Travelling though the book reveals firm mathematical darlings like arithmetic and geometry, as well as more abstract modern examples including graph theory and dynamical systems, and gives the reader the opportunity to colour in existing patterns, as well as create their own using relatively easy-to-follow guidelines. My personal favourite is a task in which a series of concentric pentagons are arranged in a convex spiral serving to create a hall-of-mirrors-esque illustrated algorithm – a strikingly simple step-by-step guide to one of the most complex mathematical systems.
I would include a picture, but as I said, the guidelines are only ‘relatively’ easy to follow.
Stress and wonderment aside, there was one thing I found slightly troubling but ultimately endearing about this book. A mistake. How humbling that a colouring book which shows the universe through the eyes of the world’s greatest mathematicians falls prey to one of the most human characteristics. I do hope this wasn’t put there as a test, but if it was I spotted it. The rogue number 12882 highlighted in the image below has no place in that rectangle on Pascal’s triangle, and should of course be 8326 like its partner in the seventh hexagon across – and yes, ladies and gents, I did discover this by colouring in all the numbers with a ‘6’ using the same colour and noticing a discrepancy.
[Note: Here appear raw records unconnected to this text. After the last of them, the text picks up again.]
(* ===== verification/IpAddress.v ===== *)
(** * network/stun/ip_address.{h,cc}: IP addresses of either family

    [u_] is the memory of the union of [in_addr] and [in6_addr]: 16 bytes, of
    which an IPv4 address uses the first four.  [inet_pton] and [inet_ntop]
    belong to the C library; the functions that only wrap them are in
    [SocketAddress] with the library calls as parameters. *)

From Stdlib Require Import ZArith Lia.
From S2P Require Import Prelude ByteOrder.

Inductive address_family : Type := AF_UNSPEC | AF_INET | AF_INET6.

#[export] Instance address_family_eq_dec : EqDecision address_family.
Proof. solve_decision. Defined.

Record IPAddress : Type := mkIPAddress { family_ : address_family; u_ : list byte }.

#[export] Instance IPAddress_eq_dec : EqDecision IPAddress.
Proof. solve_decision. Defined.

(** ** Constructors and accessors *)

Definition zeroes (n : nat) : list byte := replicate n Byte.x00.

Definition IPAddress_nil : IPAddress := mkIPAddress AF_UNSPEC (zeroes 16).
Definition IPAddress_v4 (ip4 : list byte) : IPAddress := mkIPAddress AF_INET (ip4 ++ zeroes 12).
Definition IPAddress_v6 (ip6 : list byte) : IPAddress := mkIPAddress AF_INET6 ip6.
Definition IPAddress_host (ip_in_host_byte_order : Z) : IPAddress :=
  IPAddress_v4 (store host_order 4 (HostToNetwork32 host_order ip_in_host_byte_order)).

Definition ipv4_address (ip : IPAddress) : list byte := ztake 4 (u_ ip).
Definition ipv6_address (ip : IPAddress) : list byte := u_ ip.

(** [s6_addr[i]] as a number, and the four [uint32_t] words of an address. *)
Definition s6_addr (ip : IPAddress) (i : Z) : Z :=
  byte.unsigned (default Byte.x00 (zget (u_ ip) i)).
Definition word (ip6 : list byte) (i : Z) : Z := load host_order (ztake 4 (zdrop (4 * i) ip6)).

Definition v4AddressAsHostOrderInteger (ip : IPAddress) : Z :=
  match family_ ip with
  | AF_INET => NetworkToHost32 host_order (load host_order (ipv4_address ip))
  | _ => 0
  end.
Definition SocketAddress_nil : SocketAddress := mkSocketAddress [] IPAddress_nil 0 0 false.
Definition Clear (a : SocketAddress) : SocketAddress := SocketAddress_nil.
Definition SA_IsNil (a : SocketAddress) : bool :=
  bool_decide (hostname_ a = []) && IPIsUnspec (ip_ a) && (0 =? port_ a).
Definition IsComplete (a : SocketAddress) : bool := negb (IPIsAny (ip_ a)) && negb (0 =? port_ a).

Definition SetIP (ip : IPAddress) (a : SocketAddress) : SocketAddress :=
  mkSocketAddress [] ip (port_ a) 0 false.
Definition SetIP_host (n : Z) (a : SocketAddress) : SocketAddress := SetIP (IPAddress_host n) a.
Definition SetResolvedIP (ip : IPAddress) (a : SocketAddress) : SocketAddress :=
  mkSocketAddress (hostname_ a) ip (port_ a) 0 (literal_ a).
Definition SetScopeID (id : Z) (a : SocketAddress) : SocketAddress :=
  mkSocketAddress (hostname_ a) (ip_ a) (port_ a) id (literal_ a).

(** [dchecked_cast<uint16_t>] asserts that the port is in range. *)
Definition SetPort (port : Z) (a : SocketAddress) : outcome SocketAddress :=
  assert_that ((0 <=? port) && (port <=? 65535));;
  mret (mkSocketAddress (hostname_ a) (ip_ a) port (scope_id_ a) (literal_ a)).

Definition SocketAddress_ip (ip : IPAddress) (port : Z) : outcome SocketAddress :=
  SetPort port (SetIP ip SocketAddress_nil).

Definition ip_host (a : SocketAddress) : Z := v4AddressAsHostOrderInteger (ip_ a).

Section Library.
(** The C library: the address that a string denotes, and back. *)
Variable inet_pton : address_family -> str -> option (list byte).
Variable inet_ntop : address_family -> list byte -> str.

Definition IPFromString (s : str) : bool * IPAddress :=
  match inet_pton AF_INET s with
  | None =>
      match inet_pton AF_INET6 s with
      | None => (false, IPAddress_nil)
      | Some addr6 => (true, IPAddress_v6 addr6)
      end
  | Some addr => (true, IPAddress_v4 addr)
  end.

Definition IP_ToString (ip : IPAddress) : str :=
  match family_ ip with
  | AF_UNSPEC => []
  | AF_INET => inet_ntop AF_INET (ipv4_address ip)
  | AF_INET6 => inet_ntop AF_INET6 (ipv6_address ip)
  end.

Definition SetIP_string (hostname : str) (a : SocketAddress) : SocketAddress :=
  let '(literal, ip) := IPFromString hostname in
  mkSocketAddress hostname (if literal then ip else IPAddress_nil) (port_ a) 0 literal.

Definition SocketAddress_string (hostname : str) (port : Z) : outcome SocketAddress :=
  SetPort port (SetIP_string hostname SocketAddress_nil).

Definition HostAsURIString (a : SocketAddress) : str :=
  if negb (literal_ a) && negb (bool_decide (hostname_ a = [])) then hostname_ a
  else match family_ (ip_ a) with
       | AF_INET6 => [lbracket] ++ IP_ToString (ip_ a) ++ [rbracket]
       | _ => IP_ToString (ip_ a)
       end.
Definition PortAsString (a : SocketAddress) : str := to_string (port_ a).
Definition ToString (a : SocketAddress) : str := HostAsURIString a ++ [colon] ++ to_string (port_ a).

(** [FromString]: [str.at(0)] throws on the empty string. *)
Definition FromString (s : str) (a : SocketAddress) : outcome (bool * SocketAddress) :=
  match s with
  | [] => Crash OutOfBounds
  | c :: _ =>
      if bool_decide (c = lbracket) then
        match rfind rbracket s with
        | Some closebracket =>
            match find_from colon s closebracket with
            | Some pos =>
                if (closebracket <? pos)%nat then
                  a ← SetPort (to_int32 (strtoul (drop (S pos) s))) a;
                  mret (true, SetIP_string (take (closebracket - 1) (drop 1 s)) a)
                else mret (false, a)
            | None => mret (false, a)
            end
        | None => mret (true, a)
        end
      else
        match find colon s with
        | None => mret (false, a)
        | Some pos =>
            a ← SetPort (to_int32 (strtoul (drop (S pos) s))) a;
            mret (true, SetIP_string (take pos s) a)
        end
  end.
End Library.

Definition IsAnyIP (a : SocketAddress) : bool := IPIsAny (ip_ a).
(** What [strcmp] sees of a string: up to the first zero byte. *)
Fixpoint c_str (s : str) : str :=
  match s with c :: s => if code c =? 0 then [] else c :: c_str s | [] => [] end.
Definition localhost : str := map char [108; 111; 99; 97; 108; 104; 111; 115; 116].
Definition IsLoopbackIP (a : SocketAddress) : bool :=
  IPIsLoopback (ip_ a) || (IPIsAny (ip_ a) && bool_decide (c_str (hostname_ a) = localhost)).
Definition IsPrivateIP (a : SocketAddress) : bool := IPIsPrivate (ip_ a).
Definition IsUnresolvedIP (a : SocketAddress) : bool :=
  IPIsUnspec (ip_ a) && negb (literal_ a) && negb (bool_decide (hostname_ a = [])).

(** ** Comparison *)

Definition EqualIPs (a b : SocketAddress) : bool :=
  ip_eqb (ip_ a) (ip_ b) &&
  ((negb (IPIsAny (ip_ a)) && negb (IPIsUnspec (ip_ a))) || bool_decide (hostname_ a = hostname_ b)).
Definition EqualPorts (a b : SocketAddress) : bool := port_ a =? port_ b.
Definition sa_eqb (a b : SocketAddress) : bool := EqualIPs a b && EqualPorts a b.

Definition sa_ltb (a b : SocketAddress) : bool :=
  if negb (ip_eqb (ip_ a) (ip_ b)) then ip_ltb (ip_ a) (ip_ b)
  else if (IPIsAny (ip_ a) || IPIsUnspec (ip_ a)) && negb (bool_decide (hostname_ a = hostname_ b))
  then is_lt (str_cmp (hostname_ a) (hostname_ b))
  else port_ a <? port_ b.

Definition Hash (a : SocketAddress) : Z :=
  Z.lxor (HashIP (ip_ a)) (wrap64 (to_int32 (Z.lor (port_ a) (Z.shiftl (port_ a) 16)))).

(** ** The kernel's structures *)

Record sockaddr_in : Type := mkSockaddrIn {
  sin_family : address_family; sin_port : Z; sin_addr : list byte
}.

Inductive sockaddr_storage : Type :=
| SS_UNSPEC
| SS_INET (sin_port : Z) (sin_addr : list byte)
| SS_INET6 (sin6_port : Z) (sin6_addr : list byte) (sin6_scope_id : Z).

Definition ToSockAddr (a : SocketAddress) : sockaddr_in :=
  match family_ (ip_ a) with
  | AF_INET =>
      mkSockaddrIn AF_INET (HostToNetwork16 host_order (port_ a))
        (if IPIsAny (ip_ a) then store host_order 4 INADDR_ANY else ipv4_address (ip_ a))
  | _ => mkSockaddrIn AF_UNSPEC 0 (zeroes 4)
  end.

Definition FromSockAddr (saddr : sockaddr_in) (a : SocketAddress)
    : outcome (bool * SocketAddress) :=
  match sin_family saddr with
  | AF_INET =>
      let a := SetIP_host (NetworkToHost32 host_order (load host_order (sin_addr saddr))) a in
      a ← SetPort (NetworkToHost16 host_order (sin_port saddr)) a;
      mret (true, a)
  | _ => mret (false, a)
  end.

Definition ToSockAddrStorageHelper (ip : IPAddress) (port scope_id : Z) : Z * sockaddr_storage :=
  match family_ ip with
  | AF_INET6 => (28, SS_INET6 (HostToNetwork16 host_order port) (ipv6_address ip) scope_id)
  | AF_INET => (16, SS_INET (HostToNetwork16 host_order port) (ipv4_address ip))
  | AF_UNSPEC => (0, SS_UNSPEC)
  end.
Definition ToDualStackSockAddrStorage (a : SocketAddress) : Z * sockaddr_storage :=
  ToSockAddrStorageHelper (AsIPv6Address (ip_ a)) (port_ a) (scope_id_ a).
Definition ToSockAddrStorage (a : SocketAddress) : Z * sockaddr_storage :=
  ToSockAddrStorageHelper (ip_ a) (port_ a) (scope_id_ a).

Definition SocketAddressFromSockAddrStorage (addr : sockaddr_storage)
    : outcome (option SocketAddress) :=
  match addr with
  | SS_INET port a =>
      out ← SocketAddress_ip (IPAddress_v4 a) (NetworkToHost16 host_order port);
      mret (Some out)
  | SS_INET6 port a scope =>
      out ← SocketAddress_ip (IPAddress_v6 a) (NetworkToHost16 host_order port);
      mret (Some (SetScopeID scope out))
  | SS_UNSPEC => mret None
  end.

Definition EmptySocketAddressWithFamily (family : address_family) : outcome SocketAddress :=
  match family with
  | AF_INET => SocketAddress_ip (IPAddress_host INADDR_ANY) 0
  | AF_INET6 => SocketAddress_ip (IPAddress_v6 in6addr_any) 0
  | AF_UNSPEC => mret SocketAddress_nil
  end.

(** ** The order *)

Lemma str_cmp_refl a : str_cmp a a = Eq.
Proof. induction a as [|x a IH]; cbn; [done|]. by rewrite Z.compare_refl. Qed.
My personal feelings towards ‘Visions of Numberland’ are mixed. It’s a fun approach to some really fascinating theories which can be approached without any prior knowledge to mathematical systems and the images are nothing short of spectacular, but some of the tasks take a lot of commitment to complete and could well leave your mind buzzing. I’m inclined to want to read the book, and learn more about the mathematical patterns, but without actually doing any more colouring in.
This could be one for the maths-lover in your life, or someone who has outgrown standard adult colouring books, and wants to take on something a little more challenging. Whatever you do, though, don’t buy this book thinking it will help you to unwind; if you do you could set yourself on track for a full-on nervous breakdown.